Prompt: Transcribe only what runs from the line including "exists mb'. rewrite" through the last line of the entries, exactly as it appears.

━━━━━ Exercise data

(** *** URL-producing reads *)

Lemma collect_urls_spec (answer : NeptuneBackend -> Result string) l urls mb :
  exists mb',
    collect_urls answer l urls mb = (Ok (urls ++ successes answer l), mb') /\
    calls mb' = calls mb ++ map (fun s => CallGetRunUrl (backend s)) l /\
    _backend_states mb' = _backend_states mb.
Proof.
  revert urls mb. induction l as [| s l IH]; intros urls mb; simpl.
  - exists mb. rewrite !app_nil_r. auto.
  - unfold mbind at 1, mret, disp_bind, disp_ret, bind, ret, try_except,
      call_backend. unfold success_entry.
    destruct (answer (backend s)) as [url | e]; simpl.
    + destruct (IH (urls ++ [url]) (record_call (CallGetRunUrl (backend s)) mb))
        as (mb' & -> & Hc & Hst).
      exists mb'. rewrite <- app_assoc. split; [reflexivity |].
      rewrite Hc. simpl. rewrite <- app_assoc. auto.
    + destruct (IH urls (record_call (CallGetRunUrl (backend s)) mb))
        as (mb' & -> & Hc & Hst).
      exists mb'. split; [reflexivity |].
      rewrite Hc. simpl. rewrite <- app_assoc. auto.
Qed.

━━━━━━━━━━

Response:
      exists mb'. rewrite <- app_assoc. split; [reflexivity |].
      rewrite Hc. simpl. rewrite <- app_assoc. auto.
    + destruct (IH urls (record_call (CallGetRunUrl (backend s)) mb))
        as (mb' & -> & Hc & Hst).
      exists mb'. split; [reflexivity |].
      rewrite Hc. simpl. rewrite <- app_assoc. auto.
Qed.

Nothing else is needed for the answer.